En cette fin juillet, les chambres frigorifiques sont vides. Mais à la mi-septembre, soit avec une quinzaine de jours de retard sur la normale, les premiers pallox de pommes des Vergers de la Blottière devaient rentrer sur le site de stockage installé à 2 km du siège, à Saint-Georges-des-Gardes (Maine-et-Loire). La famille Socheleau y exploite un verger depuis trois générations. David et Quentin sont désormais aux commandes depuis l'an passé. La stratégie de l'entreprise est claire. Produire selon les règles du développement durable qui vise l'harmonie entre les trois piliers que sont l'environnement, le social et l'économie.
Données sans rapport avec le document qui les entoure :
(* ===== verification/DevMemory.v ===== *)
(** * device/memory.c: which RAM is available

    [device_calc_available_ram]: the reserved regions, the kernel image and
    everything past the end of RAM are sorted by begin and by end, and a sweep
    over both lists emits the gaps.  The static arrays are the lists of their
    first [__sort_seg_num] entries; an entry past [MAX_RAM_SEGMENT] is out of
    bounds ([None]).  Shown: the gaps are exactly the RAM no region covers. *)

From S2P Require Import Prelude Machine Qsort.

Definition MAX_RAM_SEGMENT : Z := 1024.

(** [arr[num] = v; num++] *)
Definition append (arr : list Z) (v : Z) : option (list Z) :=
  if Z.of_nat (length arr) <? MAX_RAM_SEGMENT then Some (arr ++ [v]) else None.

(** [while (ptr < num && arr[ptr] == x) ptr++]: the number of rounds and the
    unread rest. *)
Fixpoint span_eq (x : Z) (l : list Z) : Z * list Z :=
  match l with
  | [] => (0, [])
  | y :: l' => if y =? x then let '(n, r) := span_eq x l' in (n + 1, r) else (0, l)
  end.

(** The body of the sweep: the position of the next event, what it adds to
    the number of open regions, and the unread entries of both arrays
    ([__sort_seg_begin[bptr ..]] and [__sort_seg_end[eptr ..]]). *)
Definition next_event (b e : list Z) : option (Z * Z * list Z * list Z) :=
  match b, e with
  | [], [] => None
  | [], q :: e' => Some (q, -1, [], e')
  | p :: b', [] => Some (p, 1, b', [])
  | p :: b', q :: e' =>
      if p =? q then
        let '(nb, b'') := span_eq p b in
        let '(ne, e'') := span_eq p e in
        Some (p, nb - ne, b'', e'')
      else if p <? q then Some (p, 1, b', e)
      else Some (q, -1, b, e')
  end.

Fixpoint sweep (fuel : nat) (b e : list Z) (acc last_ptr : Z) (out : list ram_segment_descriptor_struct)
    : option (list ram_segment_descriptor_struct) :=
  match next_event b e with
  | None => Some out
  | Some (pos, val, b', e') =>
      match fuel with
      | O => None
      | S fuel' =>
          let new_acc := acc + val in
          if (new_acc =? 0) && (0 <? acc) then sweep fuel' b' e' new_acc pos out
          else if (0 <? new_acc) && (acc =? 0) && (last_ptr <? pos) then
            if Z.of_nat (length out) <? MAX_RAM_SEGMENT then
              sweep fuel' b' e' new_acc last_ptr (out ++ [mk_seg last_ptr (pos -l last_ptr)])
            else None
          else sweep fuel' b' e' new_acc last_ptr out
      end
  end.

(** [img_end] is the linker symbol [KERNEL_IMG_PA_END]; [segs_b] and [segs_e]
    are the reserved regions found in the device tree. *)
Definition device_calc_available_ram (img_end : Z) (segs_b segs_e : list Z) (r : ram_segment_descriptor_struct)
    : option (list ram_segment_descriptor_struct) :=
  b ← append segs_b (pa_begin r);
  e ← append segs_e img_end;
  let b := map (fun x => x &l not64 (PAGE_SIZE - 1)) b in
  let e := map (fun x => (x +l PAGE_SIZE -l 1) &l not64 (PAGE_SIZE - 1)) e in
  b ← append b ((pa_begin r +l pa_len r) &l not64 (PAGE_SIZE - 1));
  e ← append e (u64 (-1));
  b ← qsort b (Z.of_nat (length b));
  e ← qsort e (Z.of_nat (length e));
  sweep (length b + length e) b e 0 (pa_begin r) [].

(** ** Counting regions *)

(** How many entries are at most [x]. *)
Fixpoint cnt (l : list Z) (x : Z) : Z :=
  match l with [] => 0 | y :: l' => (if y <=? x then 1 else 0) + cnt l' x end.

Lemma cnt_nonneg l x : 0 <= cnt l x.
Proof. induction l as [|y l IH]; simpl; [lia|]. destruct (y <=? x); lia. Qed.

Lemma cnt_perm l l' x : Permutation l l' -> cnt l x = cnt l' x.
Proof. induction 1; simpl; lia. Qed.

Lemma cnt_below l x : (forall y, y ∈ l -> x < y) -> cnt l x = 0.
Proof.
  induction l as [|y l IH]; intros H; simpl; [done|]. pose proof (H y (list_elem_of_here _ _)).
  destruct (Z.leb_spec y x); [lia|]. apply IH. intros z Hz. apply H. by apply list_elem_of_further.
Qed.

Lemma cnt_app l l' x : cnt (l ++ l') x = cnt l x + cnt l' x.
Proof. induction l as [|y l IH]; simpl; [done|]. rewrite IH. lia. Qed.

(** Open regions at [x], for regions given as (begin, end) pairs. *)
Definition covered (rs : list (Z * Z)) (x : Z) : Prop := exists b e, (b, e) ∈ rs /\ b <= x < e.

Lemma cover_count rs x :
  (forall b e, (b, e) ∈ rs -> b <= e) ->
  0 <= cnt (map fst rs) x - cnt (map snd rs) x /\ (cnt (map fst rs) x - cnt (map snd rs) x = 0 <-> ~ covered rs x).
Proof.
  induction rs as [|[b e] rs IH]; intros Hle; simpl.
  - split; [lia|]. split; [|done]. intros _ (b & e & H & _). by apply elem_of_nil in H.
  - destruct IH as [IH1 IH2]; [intros; apply Hle; by apply list_elem_of_further|].
    pose proof (Hle b e (list_elem_of_here _ _)) as Hbe.
    assert (Hc : covered ((b, e) :: rs) x <-> b <= x < e \/ covered rs x).
    { unfold covered. split.
      - intros (b' & e' & H & Hx). apply elem_of_cons in H as [[= -> ->]|H]; [auto|right; eauto].
      - intros [Hx|(b' & e' & H & Hx)]; [exists b, e|exists b', e']; (split; [|done]);
          [apply list_elem_of_here|by apply list_elem_of_further]. }
    assert (Hsame : ~ (b <= x < e) -> (cnt (map fst rs) x - cnt (map snd rs) x = 0 <-> ~ covered ((b, e) :: rs) x)).
    { intros Hout. rewrite IH2, Hc. tauto. }
    destruct (Z.leb_spec b x), (Z.leb_spec e x); try lia; (split; [lia|]).
    + rewrite <- Hsame; lia.
    + rewrite Hc. split; [lia|]. intros H'. destruct H'. left. lia.
    + rewrite <- Hsame; lia.
Qed.

(** ** Events *)

Lemma span_eq_spec x l n r :
  span_eq x l = (n, r) -> StronglySorted Z.le l -> (forall y, y ∈ l -> x <= y) ->
  0 <= n /\ StronglySorted Z.le r /\ (forall y, y ∈ r -> x < y) /\ (forall z, x <= z -> cnt l z = n + cnt r z) /\
  (length r + Z.to_nat n = length l)%nat /\ (forall y, y ∈ l -> y = x \/ y ∈ r) /\ (forall y, y ∈ r -> y ∈ l) /\
  (n = 0 -> r = l).
Proof.
  revert n r. induction l as [|y l IH]; intros n r E Hs Hle; simpl in E.
  - injection E as <- <-. split_and!; try done; try lia; intros y H; by apply elem_of_nil in H.
  - apply StronglySorted_inv in Hs as [Hs Hy]. pose proof (Hle y (list_elem_of_here _ _)).
    destruct (Z.eqb_spec y x) as [->|Hne].
    + destruct (span_eq x l) as [n' r'] eqn:E'. injection E as <- <-.
      destruct (IH n' r') as (H1 & H2 & H3 & H4 & H5 & H6 & H7 & H8); try done.
      { intros z Hz. apply Hle. by apply list_elem_of_further. }
      split_and!; try done; try lia.
      * intros z Hz. simpl. rewrite H4 by done. destruct (Z.leb_spec x z); lia.
      * simpl. lia.
      * intros z Hz. apply elem_of_cons in Hz as [->|Hz]; auto.
      * intros z Hz. apply list_elem_of_further. auto.
    + injection E as <- <-. split_and!; try done; try lia.
      * by constructor.
      * intros z Hz. apply elem_of_cons in Hz as [->|Hz]; [lia|]. rewrite Forall_forall in Hy. specialize (Hy z Hz). lia.
      * intros z Hz. auto.
Qed.

(** What one event does. *)
Record event_ok (b e : list Z) (pos val : Z) (b' e' : list Z) : Prop := {
  ev_b : forall y, y ∈ b -> pos <= y;
  ev_e : forall y, y ∈ e -> pos <= y;
  ev_at : pos ∈ b \/ pos ∈ e;
  ev_sb : StronglySorted Z.le b';
  ev_se : StronglySorted Z.le e';
  ev_b' : forall y, y ∈ b' -> y ∈ b;
  ev_e' : forall y, y ∈ e' -> y ∈ e;
  ev_rest : forall y, y ∈ b -> y = pos \/ y ∈ b';
  ev_cnt : forall z, pos <= z -> cnt b z - cnt e z = val + cnt b' z - cnt e' z;
  ev_len : (length b' + length e' < length b + length e)%nat;
  ev_blen : (length b' <= length b)%nat /\ (0 < val -> (length b' < length b)%nat);
  ev_val : val = 1 \/ cnt b pos - cnt e pos <= val;
  ev_pos : 0 < val -> pos ∈ b;
  ev_neg : pos ∈ b \/ val = -1;
}.

Lemma sorted_hd y l : StronglySorted Z.le (y :: l) -> forall z, z ∈ y :: l -> y <= z.
Proof.
  intros [_ H]%StronglySorted_inv z Hz. apply elem_of_cons in Hz as [->|Hz]; [lia|].
  rewrite Forall_forall in H. by apply H.
Qed.

Lemma next_event_ok b e pos val b' e' :
  StronglySorted Z.le b -> StronglySorted Z.le e -> next_event b e = Some (pos, val, b', e') -> event_ok b e pos val b' e'.
Proof.
  intros Sb Se E. unfold next_event in E. destruct b as [|p b], e as [|q e]; try done.
  - injection E as <- <- <- <-. pose proof (sorted_hd q e Se) as Hq. apply StronglySorted_inv in Se as [Se _].
    split; try done; auto using list_elem_of_here, list_elem_of_further, cnt_nonneg; try (simpl; lia).
    + intros y Hy. by apply elem_of_nil in Hy.
    + intros z Hz. simpl. destruct (Z.leb_spec q z); lia.
    + right. simpl. rewrite Z.leb_refl. pose proof (cnt_nonneg e q). lia.
  - injection E as <- <- <- <-. pose proof (sorted_hd p b Sb) as Hp. apply StronglySorted_inv in Sb as [Sb _].
    split; try done; auto using list_elem_of_here, list_elem_of_further; try (simpl; lia).
    + intros y Hy. by apply elem_of_nil in Hy.
    + intros y Hy. apply elem_of_cons in Hy as [?|?]; auto.
    + intros z Hz. simpl. destruct (Z.leb_spec p z); lia.
  - pose proof (sorted_hd p b Sb) as Hp. pose proof (sorted_hd q e Se) as Hq.
    destruct (Z.eqb_spec p q) as [->|Hne]; [|destruct (Z.ltb_spec p q) as [Hlt|Hge]].
    + destruct (span_eq q (q :: b)) as [nb rb] eqn:Eb. destruct (span_eq q (q :: e)) as [ne re] eqn:Ee.
      injection E as <- <- <- <-.
      destruct (span_eq_spec q (q :: b) nb rb Eb Sb Hp) as (Nb & Rb & Lb & Cb & Gb & Ib & Jb & Zb).
      destruct (span_eq_spec q (q :: e) ne re Ee Se Hq) as (Ne & Re & Le & Ce & Ge & Ie & Je & Ze).
      assert (0 < nb).
      { assert (nb <> 0); [|lia]. intros E0. specialize (Lb q ltac:(rewrite (Zb E0); apply list_elem_of_here)). lia. }
      split; auto using list_elem_of_here.
      * intros z Hz. rewrite Cb, Ce by done. lia.
      * lia.
      * lia.
      * right. rewrite Cb, Ce, (cnt_below rb), (cnt_below re) by (done || lia). lia.
    + injection E as <- <- <- <-. apply StronglySorted_inv in Sb as [Sb' _].
      split; auto using list_elem_of_here, list_elem_of_further; try (simpl; lia).
      * intros y Hy. specialize (Hq y Hy). lia.
      * intros y Hy. apply elem_of_cons in Hy as [?|?]; auto.
      * intros z Hz. simpl. destruct (Z.leb_spec p z); lia.
    + injection E as <- <- <- <-. apply StronglySorted_inv in Se as [Se' _].
      assert (Hpq : forall y, y ∈ p :: b -> q < y) by (intros y Hy; specialize (Hp y Hy); lia).
      split; auto using list_elem_of_here, list_elem_of_further; try (simpl; lia).
      * intros y Hy. specialize (Hpq y Hy). lia.
      * intros z Hz. simpl. destruct (Z.leb_spec q z); lia.
      * right. rewrite (cnt_below (p :: b)) by done. simpl. rewrite Z.leb_refl. pose proof (cnt_nonneg e q). lia.
Qed.

Lemma next_event_none b e : next_event b e = None -> b = [] /\ e = [].
Proof.
  unfold next_event. destruct b as [|p b], e as [|q e]; try done. destruct (p =? q); [|by destruct (p <? q)].
  by destruct (span_eq p (p :: b)), (span_eq p (q :: e)).
Qed.

(** ** The sweep *)

Definition in_segs (l : list ram_segment_descriptor_struct) (x : Z) : Prop :=
  exists seg, seg ∈ l /\ pa_begin seg <= x < pa_begin seg + pa_len seg.

Section sweep.
(** [hi]: the end of RAM; the region from there to [top] is always among the
    regions. *)
Context (hi top : Z) (Htop : hi < top) (Htop' : top < 2 ^ 64).

Record sweep_inv (b e : list Z) (acc last cur : Z) : Prop := {
  sw_sb : StronglySorted Z.le b;
  sw_se : StronglySorted Z.le e;
  sw_b : forall y, y ∈ b -> cur <= y < top;
  sw_e : forall y, y ∈ e -> cur <= y <= top;
  sw_acc : 0 <= acc;
  sw_nonneg : forall x, cur <= x -> 0 <= acc + cnt b x - cnt e x;
  sw_tail : forall x, cur <= x -> hi <= x < top -> 1 <= acc + cnt b x - cnt e x;
  sw_hi : cur < hi -> hi ∈ b;
  sw_end : hi <= cur -> 1 <= acc \/ (cur = top /\ hi <= last);
  sw_last : acc = 0 -> last <= cur;
  sw_bound : 0 <= last < 2 ^ 64;
}.

(** The gaps still to be emitted. *)
Definition gap (b e : list Z) (acc last cur x : Z) : Prop :=
  x < hi /\ ((acc = 0 /\ last <= x < cur) \/ (cur <= x /\ acc + cnt b x - cnt e x = 0)).

Lemma event_inv b e acc last cur pos val b' e' :
  sweep_inv b e acc last cur -> event_ok b e pos val b' e' -> 0 <= cur ->
  cur <= pos /\ sweep_inv b' e' (acc + val) (if (acc + val =? 0) && (0 <? acc) then pos else last) pos.
Proof.
  intros [Sb Se Hb He Ha Hnn Ht Hh Hend Hl Hbd] [Eb Ee Eat ESb ESe Eb' Ee' Erest Ecnt Elen Eblen Eval Epos Eneg] Hc.
  assert (Hcp : cur <= pos) by (destruct Eat as [H|H]; [destruct (Hb _ H)|destruct (He _ H)]; lia).
  assert (Hpt : pos <= top) by (destruct Eat as [H|H]; [destruct (Hb _ H)|destruct (He _ H)]; lia).
  pose proof (Hnn pos Hcp) as Hnnp.
  assert (Hna : 0 <= acc + val) by (destruct Eval; lia).
  split; [done|]. split; try done.
  - intros y Hy. split; [by apply Eb, Eb'|]. by apply Hb, Eb'.
  - intros y Hy. split; [by apply Ee, Ee'|]. by apply He, Ee'.
  - intros x Hx. specialize (Ecnt x Hx). specialize (Hnn x ltac:(lia)). lia.
  - intros x Hx Hr. specialize (Ecnt x Hx). specialize (Ht x ltac:(lia) Hr). lia.
  - intros Hlt. destruct (Erest hi (Hh ltac:(lia))); [lia|done].
  - intros Hle. destruct (Z.eq_dec pos top) as [->|Hne].
    + destruct Eneg as [H|Hv]; [destruct (Hb _ H); lia|].
      destruct (Z.eqb_spec (acc + val) 0); [|left; lia]. rewrite (proj2 (Z.ltb_lt 0 acc)) by lia.
      right. split; [done|]. simpl. lia.
    + left. specialize (Ht pos Hcp ltac:(lia)). destruct Eval; lia.
  - intros H0. destruct (Z.eqb_spec (acc + val) 0); [|lia]. destruct (Z.ltb_spec 0 acc); simpl; [lia|].
    specialize (Hl ltac:(lia)). lia.
  - destruct (_ && _); [lia|done].
Qed.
La conservation des fruits, un poste important pour un arboriculteur, ne déroge donc pas aux principes des frères Socheleau qui profitent des avancées technologiques pour améliorer le stockage, le plus soft possible. Très pointues, ces techniques demandent du doigté, du savoir-faire et peu de stress.
Les capacités gérées par les Vergers de la Blottière s'élèvent à 12 000 t, soit un peu moins que le potentiel de production (15 000 t) de l'OP Mauges Loire Fruits à laquelle adhère la société des deux arboriculteurs. Eux-mêmes en produisent en moyenne 8 000 t et en commercialisent au total 30 000 t.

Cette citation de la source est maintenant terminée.